(* ===== verification/IpDns.v ===== *)
(** * DNS names and the address-to-domain cache of the TUN stack

    [ch_ip_stack_dns_read_name] and the cache behind
    [ch_ip_stack_domain_hint] of [native/src/ip_stack.c].  The cache remembers
    which domain an address was resolved from, so that rules on domains can be
    applied to flows that only carry addresses. *)

From S2P Require Import Prelude CLib IpWire.

Module Dns.
Import Wire.

Definition CH_IP_STACK_DNS_CACHE_LIMIT : Z := 1024.
Definition CH_IP_STACK_DNS_MAX_TTL_MS : Z := 86400000.
Definition CH_IP_STACK_DNS_NAME_CAPACITY : Z := 256.
Definition CH_IP_STACK_DOMAIN_HINT_CAPACITY : Z := 264.

(** ** Reading a (compressed) name *)

(** The loop; [fuel] is [128 - steps], [name] what has been written so far. *)
Fixpoint dns_read_name_loop (fuel : nat) (message : bytes) (cursor next : Z)
    (name : bytes) (jumped : bool) : result (option (bytes * Z)) :=
  let length := lenZ message in
  if negb (cursor <? length) then Done None
  else
    match fuel with
    | O => Done None
    | S fuel' =>
        label_length ← rd message cursor;
        if Z.land label_length 192 =? 192 then
          if cursor + 1 >=? length then Done None
          else
            low ← rd message (cursor + 1);
            let pointer := Z.lor (Z.shiftl (Z.land label_length 63) 8) low in
            if pointer >=? length then Done None
            else dns_read_name_loop fuel' message pointer
                   (if jumped then next else cursor + 2) name true
        else if negb (Z.land label_length 192 =? 0) || (label_length >? 63) then Done None
        else
          let cursor := cursor + 1 in
          let written := lenZ name in
          if label_length =? 0 then
            let next := if jumped then next else cursor in
            if written =? 0 then Done None else Done (Some (name, next))
          else if (cursor + label_length >? length)
               || (written + (if written =? 0 then 0 else 1) + label_length
                     >=? CH_IP_STACK_DNS_NAME_CAPACITY)
          then Done None
          else
            label ← rds message cursor label_length;
            let name := (if written >? 0 then name ++ [46] else name) ++ map tolower label in
            let cursor := cursor + label_length in
            dns_read_name_loop fuel' message cursor (if jumped then next else cursor)
              name jumped
    end.

Definition ch_ip_stack_dns_read_name (message : bytes) (offset : Z)
    : result (option (bytes * Z)) :=
  dns_read_name_loop 128 message offset offset [] false.

(** ** The cache *)

Inductive address_family : Type := AF_INET | AF_INET6.

#[export] Instance address_family_eq_dec : EqDecision address_family.
Proof. solve_decision. Defined.

Definition ch_ip_stack_address_length (af : address_family) : Z :=
  match af with AF_INET6 => 16 | AF_INET => 4 end.

Record dns_entry : Type := mk_dns_entry {
  entry_address : bytes;      (** [uint8_t address\[16\]] *)
  entry_family : address_family;
  entry_domain : bytes;
  entry_expires_at : Z;       (** [u32_t] milliseconds *)
  entry_sequence : Z          (** [uint64_t] *)
}.

Record dns_cache : Type := mk_dns_cache {
  dns_entries : list dns_entry;
  dns_sequence : Z
}.

Definition empty_dns_cache : dns_cache := mk_dns_cache [] 0.

Definition ch_ip_stack_dns_entry_alive (entry : dns_entry) (now : Z) : bool :=
  s32 (u32 (entry_expires_at entry - now)) >? 0.

(** [entry->address_family == family && memcmp(entry->address, address, n) == 0] *)
Definition entry_is (af : address_family) (address : bytes) (entry : dns_entry) : bool :=
  let n := Z.to_nat (ch_ip_stack_address_length af) in
  bool_decide (entry_family entry = af) && beq (take n (entry_address entry)) (take n address).

(** The selection loop of [dns_cache_store] from [index] on. *)
Fixpoint dns_select (af : address_family) (address : bytes) (now : Z)
    (entries : list dns_entry) (index selected : nat) (oldest : Z) : nat :=
  match entries with
  | [] => selected
  | entry :: rest =>
      if entry_is af address entry then index
      else if negb (ch_ip_stack_dns_entry_alive entry now)
      then dns_select af address now rest (S index) index 0
      else if negb (oldest =? 0) && (entry_sequence entry <? oldest)
      then dns_select af address now rest (S index) index (entry_sequence entry)
      else dns_select af address now rest (S index) selected oldest
  end.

= Exercise objective =
Please repeat each entry. Keep every word the same.

= Exercise solution =
(* ===== verification/IpDns.v ===== *)
(** * DNS names and the address-to-domain cache of the TUN stack

    [ch_ip_stack_dns_read_name] and the cache behind
    [ch_ip_stack_domain_hint] of [native/src/ip_stack.c].  The cache remembers
    which domain an address was resolved from, so that rules on domains can be
    applied to flows that only carry addresses. *)

From S2P Require Import Prelude CLib IpWire.

Module Dns.
Import Wire.

Definition CH_IP_STACK_DNS_CACHE_LIMIT : Z := 1024.
Definition CH_IP_STACK_DNS_MAX_TTL_MS : Z := 86400000.
Definition CH_IP_STACK_DNS_NAME_CAPACITY : Z := 256.
Definition CH_IP_STACK_DOMAIN_HINT_CAPACITY : Z := 264.

(** ** Reading a (compressed) name *)

(** The loop; [fuel] is [128 - steps], [name] what has been written so far. *)
Fixpoint dns_read_name_loop (fuel : nat) (message : bytes) (cursor next : Z)
    (name : bytes) (jumped : bool) : result (option (bytes * Z)) :=
  let length := lenZ message in
  if negb (cursor <? length) then Done None
  else
    match fuel with
    | O => Done None
    | S fuel' =>
        label_length ← rd message cursor;
        if Z.land label_length 192 =? 192 then
          if cursor + 1 >=? length then Done None
          else
            low ← rd message (cursor + 1);
            let pointer := Z.lor (Z.shiftl (Z.land label_length 63) 8) low in
            if pointer >=? length then Done None
            else dns_read_name_loop fuel' message pointer
                   (if jumped then next else cursor + 2) name true
        else if negb (Z.land label_length 192 =? 0) || (label_length >? 63) then Done None
        else
          let cursor := cursor + 1 in
          let written := lenZ name in
          if label_length =? 0 then
            let next := if jumped then next else cursor in
            if written =? 0 then Done None else Done (Some (name, next))
          else if (cursor + label_length >? length)
               || (written + (if written =? 0 then 0 else 1) + label_length
                     >=? CH_IP_STACK_DNS_NAME_CAPACITY)
          then Done None
          else
            label ← rds message cursor label_length;
            let name := (if written >? 0 then name ++ [46] else name) ++ map tolower label in
            let cursor := cursor + label_length in
            dns_read_name_loop fuel' message cursor (if jumped then next else cursor)
              name jumped
    end.

Definition ch_ip_stack_dns_read_name (message : bytes) (offset : Z)
    : result (option (bytes * Z)) :=
  dns_read_name_loop 128 message offset offset [] false.

(** ** The cache *)

Inductive address_family : Type := AF_INET | AF_INET6.

#[export] Instance address_family_eq_dec : EqDecision address_family.
Proof. solve_decision. Defined.

Definition ch_ip_stack_address_length (af : address_family) : Z :=
  match af with AF_INET6 => 16 | AF_INET => 4 end.

Record dns_entry : Type := mk_dns_entry {
  entry_address : bytes;      (** [uint8_t address\[16\]] *)
  entry_family : address_family;
  entry_domain : bytes;
  entry_expires_at : Z;       (** [u32_t] milliseconds *)
  entry_sequence : Z          (** [uint64_t] *)
}.

Record dns_cache : Type := mk_dns_cache {
  dns_entries : list dns_entry;
  dns_sequence : Z
}.

Definition empty_dns_cache : dns_cache := mk_dns_cache [] 0.

Definition ch_ip_stack_dns_entry_alive (entry : dns_entry) (now : Z) : bool :=
  s32 (u32 (entry_expires_at entry - now)) >? 0.

(** [entry->address_family == family && memcmp(entry->address, address, n) == 0] *)
Definition entry_is (af : address_family) (address : bytes) (entry : dns_entry) : bool :=
  let n := Z.to_nat (ch_ip_stack_address_length af) in
  bool_decide (entry_family entry = af) && beq (take n (entry_address entry)) (take n address).

(** The selection loop of [dns_cache_store] from [index] on. *)
Fixpoint dns_select (af : address_family) (address : bytes) (now : Z)
    (entries : list dns_entry) (index selected : nat) (oldest : Z) : nat :=
  match entries with
  | [] => selected
  | entry :: rest =>
      if entry_is af address entry then index
      else if negb (ch_ip_stack_dns_entry_alive entry now)
      then dns_select af address now rest (S index) index 0
      else if negb (oldest =? 0) && (entry_sequence entry <? oldest)
      then dns_select af address now rest (S index) index (entry_sequence entry)
      else dns_select af address now rest (S index) selected oldest
  end.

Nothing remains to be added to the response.